Biostatistician Kasper Hansen, Ph.D., who co-led the study with Feinberg, says one of the main differences between their study and previous attempts to look at epigenetic diversity is that the Johns Hopkins scientists used a strong experimental design focused on different cell populations, including neurons. Other studies did not separate neurons from brain glial cells, which support neurons, acting as scaffolding, cleaners and nutrient suppliers.
The Johns Hopkins scientists, including first authors Lindsay Rizzardi and Peter Hickey, began their research with 45 brain tissue samples taken from six people (three males and three females, ages 37–57) who were not diagnosed with psychiatric or neurologic conditions and, upon their death, had donated their brains to biobanks at the National Institutes of Health and University of Maryland.
The samples were taken from four regions of the brain: the dorsolateral prefrontal cortex, which controls decision-making and social behaviors; the anterior cingulate gyrus, known for its link to emotions and behavior; the hippocampus, which is responsible for learning and memory; and the nucleus accumbens, the site for processing reward behavior.

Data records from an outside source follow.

(** Called with its six arguments, [calibration_step] appends the sample to
    the agent's calibration map. *)
Lemma calibration_step_records
    (s : agent) (monitor_x monitor_y head_x head_y theta phi : F) :
  InterpolationAgent.calibration_step
    [monitor_x; monitor_y; head_x; head_y; theta; phi] s =
  (Ok tt,
   {| InterpolationAgent.calibration_map :=
        {| samples :=
             samples (InterpolationAgent.calibration_map s) ++
             [ {| sample_monitor_x := monitor_x; sample_monitor_y := monitor_y;
                  sample_head_x := head_x; sample_head_y := head_y;
                  sample_theta := theta; sample_phi := phi |} ] |} |}).
Proof. reflexivity. Qed.

(** After any number of calibration points the views have one length. *)
Lemma views_have_one_length (m : CalibrationMap F) :
  List.length (monitor_x_values m) = List.length (samples m) /\
  List.length (monitor_y_values m) = List.length (samples m) /\
  List.length (head_x_values m) = List.length (samples m) /\
  List.length (head_y_values m) = List.length (samples m) /\
  List.length (theta_values m) = List.length (samples m) /\
  List.length (phi_values m) = List.length (samples m).
Proof.
  unfold monitor_x_values, monitor_y_values, head_x_values, head_y_values,
    theta_values, phi_values.
  repeat split; apply length_map.
Qed.

End AnyArithmetic.

(** ** Queries against the interpolation agent *)

Section Queries.

Context {F : Type} `{ZeroDivision F}.

Let agent := InterpolationAgent.self F.
Lemma getitem_object_column df label :
  unique_labels df -> label ∈ object_columns df ->
  exists s, getitem df label = inr s /\ dtype_of s = object.
Proof.
  intros Hnd Hin. apply object_columns_elem_of in Hin as (s & Hs & Hobj).
  exists s. split; [|done]. by apply getitem_unique.
Qed.

Lemma take_2_cons (l : list string) c1 c2 r :
  take 2 l = c1 :: c2 :: r -> exists r', l = c1 :: c2 :: r'.
Proof.
  destruct l as [|a [|b l']]; simpl; intros H; simplify_eq. by exists l'.
Qed.

(** Step 4 cannot fail on a frame with unique labels. *)
Lemma combine_frame_unique df :
  unique_labels df -> exists df', combine_frame env df = inr df'.
Proof.
  intros Hnd. unfold combine_frame.
  destruct (take 2 (object_columns df)) as [|c1 [|c2 l]] eqn:Ht; eauto.
  apply take_2_cons in Ht as [r Hr].
  destruct (getitem_object_column df c1 Hnd) as (a & -> & _).
  { rewrite Hr. apply list_elem_of_here. }
  destruct (getitem_object_column df c2 Hnd) as (b & -> & _).
  { rewrite Hr. apply list_elem_of_further, list_elem_of_here. }
  eauto.
Qed.

Lemma unique_labels_enriched_frame self t df :
  unique_labels df -> unique_labels (enriched_frame env self t df).
Proof.
  intros H. apply unique_labels_enrich_frame. unfold unique_labels.
  by rewrite labels_validate_frame, labels_dropna.
Qed.

Lemma transform_frame_unique self t df :
  unique_labels df -> exists df', transform_frame env self t df = inr df'.
Proof. intros H. by apply combine_frame_unique, unique_labels_enriched_frame. Qed.

Lemma nrows_enriched_frame self t df :
  nrows (enriched_frame env self t df) = nrows (dropna df).
Proof.
  unfold enriched_frame. by rewrite nrows_enrich_frame, nrows_validate_frame.
Qed.

End StepFacts.

(** ** The steps of [transform], on the state *)

Section RunFacts.

Context {number : Type} (env : @Env number).

Implicit Types (df : DataFrame number) (s : @State number) (r : ref).

Lemma lookup_alloc (h : list (DataFrame number)) df :
  (h ++ [df]) !! length h = Some df.
Proof. by apply list_lookup_middle. Qed.

Lemma insert_alloc (h : list (DataFrame number)) df df' :
  <[length h := df']> (h ++ [df]) = h ++ [df'].
Proof.
  rewrite insert_app_r_alt by done. by rewrite Nat.sub_diag.
Qed.

Lemma set_heap_same s df r :
  heap s !! r = Some df -> set_heap (<[r := df]> (heap s)) s = s.
Proof.
  intros H. destruct s as [h m f d t]; simpl in *.
  unfold set_heap; simpl. by rewrite list_insert_id.
Qed.

Lemma convert_column_run r col s df :
  heap s !! r = Some df ->
  convert_column env r col s
  = (inr tt, set_heap (<[r := convert_frame env df col]> (heap s)) s).
Proof.
  intros H. unfold convert_column, convert_frame, try_except.
  unfold mbind, M_bind, deref, lift, update, raise, mret, M_ret.
  rewrite H. destruct (getitem df col) as [e|c] eqn:Hget; simpl.
  - by rewrite set_heap_same.
  - destruct (to_numeric (parse_number env) c) as [e|v] eqn:Hnum; simpl.
    + by rewrite set_heap_same.
    + rewrite H; simpl. rewrite Hget; simpl. rewrite Hnum; simpl. by rewrite H.
Qed.

Lemma for_each_convert_run r (l : list string) : forall s df,
  heap s !! r = Some df ->
  for_each l (convert_column env r) s
  = (inr tt, set_heap (<[r := foldl (convert_frame env) df l]> (heap s)) s).
Proof.
  induction l as [|col l IH]; intros s df H; simpl.
  - unfold mret, M_ret. by rewrite set_heap_same.
  - unfold mbind, M_bind. rewrite (convert_column_run _ _ _ _ H).
    rewrite (IH _ (convert_frame env df col)).
    + destruct s; unfold set_heap; simpl. by rewrite list_insert_insert_eq.
    + simpl. apply list_lookup_insert_eq. by eapply lookup_lt_Some.
Qed.

Lemma data_validation_run r s df :
  heap s !! r = Some df ->
  data_validation env r s
  = (inr tt, set_heap (<[r := validate_frame env df]> (heap s)) s).
Proof.
  intros H. unfold data_validation, mbind, M_bind, deref. rewrite H.
  by apply for_each_convert_run.
Qed.

Lemma data_enrichment_run self r s df :
  heap s !! r = Some df ->
  data_enrichment env self r s
  = (inr tt,
     set_ticks (S (ticks s))
       (set_heap (<[r := enrich_frame env self (clock env (ticks s)) df]> (heap s)) s)).
Proof.
  intros H. unfold data_enrichment, enrich_frame, mbind, M_bind, now, update; simpl.
  rewrite H; simpl. rewrite list_lookup_insert_eq by (by eapply lookup_lt_Some).
  simpl. destruct s; unfold set_heap, set_ticks; simpl.
  by rewrite list_insert_insert_eq.
Qed.

Lemma additional_transformations_run r s df :
  heap s !! r = Some df ->
  additional_transformations env r s
  = match combine_frame env df with
    | inr df' => (inr tt, set_heap (<[r := df']> (heap s)) s)
    | inl e => (inl e, s)
    end.
Proof.
  intros H. unfold additional_transformations, combine_frame, mbind, M_bind, deref.
  rewrite H; simpl.
  destruct (object_columns df) as [|c1 [|c2 l]]; simpl.
  - unfold mret, M_ret. by rewrite set_heap_same.
  - unfold mret, M_ret. by rewrite set_heap_same.
  - rewrite H; simpl.
    destruct (getitem df c1); [done|]. destruct (getitem df c2); [done|].
    unfold update. by rewrite H.
Qed.

Lemma data_cleaning_run data s df :
  heap s !! data = Some df ->
  data_cleaning data s
  = (inr (length (heap s)),
     mkState (heap s ++ [dropna df]) (counted df (metrics s))
       (files s) (db s) (ticks s)).
Proof.
  intros H. unfold data_cleaning, mbind, M_bind, deref, alloc, modify_metrics.
  rewrite H; simpl. by rewrite lookup_alloc.
Qed.

Lemma transform_run self data s df :
  heap s !! data = Some df ->
  transform env self data s
  = match transform_frame env self (clock env (ticks s)) df with
    | inr out =>
        (inr (length (heap s)),
         mkState (heap s ++ [out])
           (set_rows_processed (len out) (counted df (metrics s)))
           (files s) (db s) (S (ticks s)))
    | inl e =>
        (inl e,
         mkState (heap s ++ [enriched_frame env self (clock env (ticks s)) df])
           (counted df (metrics s)) (files s) (db s) (S (ticks s)))
    end.
Proof.
  intros H. unfold transform, mbind, M_bind.
  rewrite (data_cleaning_run _ _ _ H).
  erewrite data_validation_run by apply lookup_alloc. simpl.
  rewrite insert_alloc.
  erewrite data_enrichment_run by apply lookup_alloc. simpl.
  rewrite insert_alloc.
  erewrite additional_transformations_run by apply lookup_alloc. simpl.
  unfold transform_frame, enriched_frame.
  destruct (combine_frame env _) as [e|out]; simpl; [done|].
  unfold deref; simpl. rewrite insert_alloc, lookup_alloc. done.
Qed.

(** Steps 1 to 3 leave [enriched_frame] in the new frame object. *)
Lemma first_three_steps_run self data s df :
  heap s !! data = Some df ->
  (r ← data_cleaning data;
   data_validation env r ;; data_enrichment env self r ;; mret r) s
  = (inr (length (heap s)),
     mkState (heap s ++ [enriched_frame env self (clock env (ticks s)) df])
       (counted df (metrics s)) (files s) (db s) (S (ticks s))).
Proof.
  intros H. unfold mbind, M_bind.
  rewrite (data_cleaning_run _ _ _ H).
  erewrite data_validation_run by apply lookup_alloc. simpl.
  rewrite insert_alloc.
  erewrite data_enrichment_run by apply lookup_alloc. simpl.
  by rewrite insert_alloc.
Qed.

Lemma transform_returns self data s df :
  heap s !! data = Some df -> unique_labels df ->
  exists out,
    transform_frame env self (clock env (ticks s)) df = inr out /\
    transform env self data s
    = (inr (length (heap s)),
       mkState (heap s ++ [out])
         (set_rows_processed (len out) (counted df (metrics s)))
         (files s) (db s) (S (ticks s))).
Proof.
  intros H Hnd.
  destruct (transform_frame_unique env self (clock env (ticks s)) df Hnd)
    as [out Hout].
  exists out. split; [done|]. rewrite (transform_run _ _ _ _ H). by rewrite Hout.
Qed.

Lemma nrows_transform_frame self t df out :
  transform_frame env self t df = inr out -> nrows out = nrows (dropna df).
Proof.
  unfold transform_frame. intros H. apply nrows_combine_frame in H.
  by rewrite H, nrows_enriched_frame.
Qed.

End RunFacts.

(** ** The frame before and after step 4 *)

Section MetadataFacts.

Context {number : Type} (env : @Env number).

Implicit Types (df : DataFrame number) (s : Series number) (label : string).

Lemma elem_of_setitem_ne df label label' s s' :
  label ≠ label' -> (label', s') ∈ columns df ->
  (label', s') ∈ columns (setitem df label s).
Proof.
  intros Hne Hin. unfold setitem. case_decide; simpl.
  - apply list_elem_of_fmap. exists (label', s'). split; [|done]. simpl.
    by rewrite decide_False.
  - apply elem_of_app. by left.
Qed.

Lemma rectangular_setitem df label s :
  rectangular df -> length (values s) = nrows df ->
  rectangular (setitem df label s).
Proof.
  unfold rectangular, setitem. intros Hr Hs. case_decide; simpl.
  - apply Forall_fmap. eapply Forall_impl; [exact Hr|].
    intros [k v] Hv; simpl in *. by case_decide.
  - apply Forall_app. split; [done|]. by apply Forall_singleton.
Qed.

Lemma rectangular_dropna df : rectangular (dropna df).
Proof.
  unfold rectangular, dropna; simpl. apply Forall_fmap, Forall_forall.
  intros [k v] _; simpl. by rewrite length_map.
Qed.

Lemma length_numeric_form s :
  length (values (numeric_form env s)) = length (values s).
Proof.
  unfold numeric_form, to_numeric.
  destruct (mapM _ (values s)) as [vs|] eqn:Hm; [|done]. simpl.
  symmetry. by eapply length_mapM.
Qed.

Lemma rectangular_validate_frame df :
  unique_labels df -> rectangular df -> rectangular (validate_frame env df).
Proof.
  intros Hnd Hr. unfold rectangular.
  rewrite columns_validate_frame, nrows_validate_frame by done.
  apply Forall_fmap. eapply Forall_impl; [exact Hr|].
  intros [k v] Hv; simpl in *. destruct (is_object (k, v)); simpl; [|done].
  by rewrite length_numeric_form.
Qed.

Lemma rectangular_enrich_frame self t df :
  rectangular df -> rectangular (enrich_frame env self t df).
Proof.
  intros Hr. unfold enrich_frame.
  apply rectangular_setitem; [apply rectangular_setitem|]; try done.
  - simpl. by rewrite length_replicate.
  - simpl. by rewrite length_replicate.
Qed.

Lemma rectangular_enriched_frame self t df :
  unique_labels df -> rectangular (enriched_frame env self t df).
Proof.
  intros Hnd. apply rectangular_enrich_frame, rectangular_validate_frame.
  - unfold unique_labels. by rewrite labels_dropna.
  - apply rectangular_dropna.
Qed.

(** The two metadata columns, as step 3 leaves them. *)
Lemma getitem_enrich_timestamp self t df :
  unique_labels df ->
  getitem (enrich_frame env self t df) "etl_timestamp"
  = inr (broadcast df (isoformat env t)).
Proof.
  intros Hnd. unfold enrich_frame.
  rewrite getitem_setitem_ne by done. by apply getitem_setitem_eq.
Qed.
(** Lines 212-215: the step the epoch loop runs. *)
Definition __train_step (baseline : bool) : batch -> Trainer -> Trainer :=
  if baseline then _train_step_baseline else _train_step.

(** Lines 207-237. *)
Definition train : M unit :=
  and_then _restore_checkpoint (fun _ t =>
    match range (global_epoch t) (max_epoch (args t)) 1 with
    | Ok epochs =>
        _save_checkpoint
          (for_each epochs (train_epoch (__train_step (train_baseline (args t)))) t)
    | Raise e => (t, Raise e)
    end).

(** Lines 239-246. *)
Definition test : M unit :=
  and_then _restore_checkpoint (fun _ t =>
    lift (emit PrintAvgTest) (for_each (test_ds t) _test_step t)).

(** Lines 69-79: the boundaries, then the two pipelines mapped through
    [_preprocess]. [loaded] is the outcome of [np.load]. *)
Definition _preprocess_dataset (a : Args) (loaded : result dataset)
  : result (list Z * (Z -> list batch) * list batch) :=
  ds ← loaded;
  boundaries ← Quantizer.boundaries (dim_bias a);
  let _preprocess := Quantizer._preprocess resize boundaries in
  mret (boundaries, train_pipeline _preprocess ds, test_pipeline _preprocess ds).

(** Lines 11-34 and 36-67: [fresh] is what [_build_model] creates, the
    variable names of the four models and their initial values. *)
Definition __init__ (a : Args) (fresh : Models * gmap string value)
  (loaded : result dataset) : result Trainer :=
  let new_optimizer := {| iterations := 0; slots := ∅ |} in
  let new_metrics :=
    {| classifier_loss := []; color_loss := []; mi_loss := [];
       classifier_accuracy := []; test_classifier_loss := [];
       test_color_loss := []; test_mi_loss := [];
       test_classifier_accuracy := [] |} in
  pre ← _preprocess_dataset a loaded;
  mret {| args := a; models := fst fresh; variables := snd fresh;
          optimizer := new_optimizer; optimizer_color := new_optimizer;
          global_step := 0; global_epoch := 0; metrics := new_metrics;
          _quantize_boundaries := fst (fst pre);
          train_ds := snd (fst pre); test_ds := snd pre; out := [] |}.

(** The fields no step writes, and those a training or test step leaves
    alone besides. *)
Definition fixed_setup (t t' : Trainer) : Prop :=
  args t' = args t /\ models t' = models t /\ train_ds t' = train_ds t
  /\ test_ds t' = test_ds t.

Definition same_setup (t t' : Trainer) : Prop :=
  args t' = args t /\ models t' = models t /\ train_ds t' = train_ds t
  /\ test_ds t' = test_ds t /\ global_epoch t' = global_epoch t /\ out t' = out t.

(** How many batches have gone through [_test_step]. *)
Definition test_observations (t : Trainer) : nat :=
  length (test_classifier_loss (metrics t)).

(** A fresh start: the counters at 0, nothing written yet, and no checkpoint
    for the restore to load (it leaves the trainer as it is). *)
Definition fresh_start (t : Trainer) : Prop :=
  global_step t = 0%Z /\ global_epoch t = 0%Z /\ out t = []
  /\ fst (checkpoint_restore t) = t.

(** Running a method of a constructed trainer. *)
Definition run (method : M unit) (t : Trainer) : result Trainer :=
  match method t with
  | (t', Ok _) => Ok t'
  | (_, Raise e) => Raise e
  end.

By comparing samples from the same individual across different brain regions and cell populations, it is possible to rule out the confounding effect of genetics and many environmental exposures, such as smoking, says Hansen.
The scientists purified the brain tissue samples to isolate neurons and glia, sequenced the neurons’ genome and compared the sequencing results of neurons in each brain region. Looking at the distribution of epigenetic changes across the genome, the scientists found more epigenetic diversity in 12 million base pairs (out of 3 billion) of the genome than what would normally occur in those regions by chance alone. They found that most of the differences in epigenetics occurred in neurons of the nucleus accumbens, the brain’s reward center.
Using statistical tools to evaluate the genomic sequencing results, the researchers found that at least one of eight types of epigenetic changes was positively correlated with known genetic code changes among nearly half (13 of 27) of traits linked to heritable forms of addictive behavior, schizophrenia and neuroticism. Epigenetic changes were not linked to genetic differences among heritable, non-brain-related traits such as body mass index and height.
Hansen, who is an associate professor of biostatistics at the Johns Hopkins Bloomberg School of Public Health and McKusick Nathans Institute of Genetic Medicine, explains that the strong experimental design helps eliminate differences between individuals by comparing multiple samples from different brain regions from the same individual. “Furthermore, the strength of the genetic association is also determined by existing results on the genetic architecture of these traits, which have been established from tens to hundreds of thousands of samples,” says Hansen.
“Epigenetic changes may alter cells’ identity as well as their function,” suggests Feinberg, who also is a professor of biomedical engineering, biostatistics and psychiatry and behavioral science at Johns Hopkins. “To reveal how epigenetics is linked to psychiatric conditions, the next step is to develop customized genomic arrays that capture the areas of the genome that we identified and compare them to more samples of people with and without psychiatric disease.”
The research was supported by the Office of the Director of the National Institutes of Health and the National Cancer Institute (U01MH104393n, U24CA180996).
The Johns Hopkins team of researchers also includes Varenka Rodriguez DiBlasi, Rakel Tryggvadóttir, Colin M. Callahan and Adrian Idrizi.